[Records from a collection]
------------------------

(** [Poll]: [hello_view] are the reads of [OnHelloUnlocked], [view] the later
    ones of [BuildFrames]. *)
Definition Poll (hello_view view : nat → slot_view) (slot_count : nat) (m : MasterReplicator)
    (hello : Frame) (max_frames : nat) : option (list Frame * MasterReplicator) :=
  if negb (bool_decide (fr_subcmd hello = kHello)) ||
     negb (fr_proto_version hello =? kProtocolVersion) || String.eqb (fr_replica_id hello) ""
  then Some ([], m)
  else
    '(i, m1) ← OnHelloUnlocked hello_view slot_count m hello;
    r ← ms_replicas_ m1 !! i;
    '(frames, completed, r') ← BuildFrames view r max_frames;
    Some (Frame_Begin (rp_session_id r) (rp_reset r) :: frames ++
            [Frame_Done (rp_session_id r) completed],
          set_replica m1 i r').

(** ** Maintenance *)

(** [replica.slots[slot_id]] of every session. *)
Definition min_acked (m : MasterReplicator) (slot_id : nat) : option Z :=
  foldl (λ min_ack r,
           a ← min_ack; state ← rp_slots r !! slot_id; Some (Z.min a (rs_acked_seq state)))
    (Some UINT64_MAX) (ms_replicas_ m).

Definition collect_slot (m : MasterReplicator) (_ : unit) (slot_id : nat) : engineM unit :=
  min_ack ← liftM (min_acked m slot_id);
  if negb (min_ack =? UINT64_MAX)
  then SlotById slot_id (write_slot (λ s, AckLogsThrough s min_ack)) else mret tt.

Definition CollectGarbage (m : MasterReplicator) : engineM unit := λ e,
  match ms_replicas_ m with
  | [] => Some (tt, e)
  | _ => foldM (collect_slot m) tt (seq 0 (SlotCount e)) e
  end.

(** [need_snapshot] for a replica behind a log that is dropped. *)
Definition flag_replica (slot_id : nat) (through : Z) (r : ReplicaSession) : ReplicaSession :=
  mkReplica (rp_replica_id r) (rp_session_id r)
    (alter (λ state,
              if rs_acked_seq state <? through
              then mkReplicaSlot (rs_acked_seq state) (rs_acked_seq state) true else state)
       slot_id (rp_slots r))
    (rp_next_slot r) (rp_reset r).

Definition total_log_bytes (e : CacheEngine) : Z := sumZ RetainedLogBytes (slots_ e).

(** The second loop of [EnforceBudget], from slot [slot_id] on. *)
Fixpoint budget_loop (slot_ids : list nat) (total : Z) (m : MasterReplicator)
    : engineM MasterReplicator :=
  match slot_ids with
  | [] => mret m
  | slot_id :: rest =>
      if total >? ms_budget_ m then
        through ← SlotById slot_id (read_slot MaxRetainedLogSeq);
        removed ← SlotById slot_id (λ s, AckLogsThroughAndCountBytes s through);
        budget_loop rest (total - Z.min total removed)
          (mkMaster (ms_epoch_ m) (flag_replica slot_id through <$> ms_replicas_ m)
             (ms_next_session_seq_ m) (ms_budget_ m))
      else mret m
  end.

Definition EnforceBudget (m : MasterReplicator) : engineM MasterReplicator := λ e,
  if total_log_bytes e <=? ms_budget_ m then Some (m, e)
  else budget_loop (seq 0 (SlotCount e)) (total_log_bytes e) m e.

Definition Maintain (m : MasterReplicator) : engineM MasterReplicator :=
  _ ← CollectGarbage m; EnforceBudget m.

(** ** Theorems *)

Context {CL : ContainerLaws IC}.

(** A slot that nobody writes while it is read. *)
Definition quiet (s : HashSlot) : slot_view := λ _, s.

Lemma min_max_retained id s :
  slot_ok id s →
  let n := Z.of_nat (length (BinlogBuffer.records_ (binlog_buffer_ s))) in
  (n = 0 ∧ MinRetainedLogSeq s = 0 ∧ MaxRetainedLogSeq s = 0) ∨
  (0 < n ∧ MinRetainedLogSeq s = slot_seq_ s - n + 1 ∧ MaxRetainedLogSeq s = slot_seq_ s).
Proof.
  intros Hok. unfold MinRetainedLogSeq, MaxRetainedLogSeq.
  pose proof (so_consecutive _ _ Hok) as Hc.
  destruct (BinlogBuffer.records_ (binlog_buffer_ s)) as [|r l] eqn:E.
  - left. unfold BinlogBuffer.MinSeq, BinlogBuffer.MaxSeq. by rewrite E.
  - right. rewrite <-E in *. split; [rewrite E; cbn; lia|]. split.
    + by eapply BinlogBuffer.consecutive_min.
    + eapply BinlogBuffer.consecutive_max; [by rewrite E|done].
Qed.

(** [HasBacklog] holds exactly when no record from [seq] on is missing. *)
Lemma HasBacklog_spec id s seq :
  slot_ok id s → slot_seq_ s < UINT64_MAX → 1 <= seq <= slot_seq_ s + 1 →
  HasBacklog (quiet s) seq = true ↔
  Z.of_nat (length (BinlogBuffer.newer (seq - 1) (BinlogBuffer.records_ (binlog_buffer_ s)))) =
    slot_seq_ s - (seq - 1).
Proof.
  intros Hok Hmax Hseq. unfold HasBacklog, quiet.
  pose proof (so_log_length _ _ Hok) as Hlen. pose proof (so_seq _ _ Hok) as Hu.
  rewrite (BinlogBuffer.consecutive_newer _ (slot_seq_ s)) by apply Hok.
  rewrite length_drop. rewrite (proj2 (Z.eqb_neq seq 0)) by lia.
  destruct (min_max_retained id s Hok) as [(Hn & -> & ->)|(Hn & -> & ->)].
  - cbn [Z.eqb andb]. cbn [snap_published_seq Snapshot].
    rewrite (so_published _ _ Hok). split; [intros H|intros H]; bool_prop; lia.
  - rewrite (proj2 (Z.eqb_neq (slot_seq_ s) 0)) by lia. rewrite andb_false_r.
    assert (slot_seq_ s +u 1 = slot_seq_ s + 1) as -> by u64_lia.
    split; intros H; [apply andb_true_iff in H as [H1 H2]; bool_prop; lia|].
    apply andb_true_iff. rewrite Z.geb_leb. split; apply Z.leb_le; lia.
Qed.

(** *** Batches *)

(** Records that follow one another from [seq] on. *)
Fixpoint follows (seq : Z) (k : list BinlogRecord) : Prop :=
  match k with [] => True | r :: k' => rec_seq r = seq +u 1 ∧ follows (rec_seq r) k' end.
Definition last_seq (seq : Z) (k : list BinlogRecord) : Z := foldl (λ _ r, rec_seq r) seq k.

Definition frame_bytes (f : Frame) : Z :=
  match fr_subcmd f with
  | kLog => EstimateBinlogRecordBytes (fr_record f)
  | _ => size_of (fr_snapshot_payload f)
  end.

(** The limits of a batch: a frame count, and 16 MiB of payload unless one
    frame alone is larger. *)
Record build_ok (max_frames : nat) (b : build) : Prop := {
  bo_frames : (length (bd_frames b) <= max_frames)%nat;
  bo_bytes : bd_payload_bytes b = sumZ frame_bytes (bd_frames b);
  bo_payload : bd_payload_bytes b <= kMaxBatchPayloadBytes ∨ (length (bd_frames b) <= 1)%nat;
}.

------------------------

▸ WHAT THE TASK ASKS:
Among the records, find the lines that contain "rest" and copy each of them.

▸ OUTPUT FOR THIS TASK:
  | slot_id :: rest =>
        budget_loop rest (total - Z.min total removed)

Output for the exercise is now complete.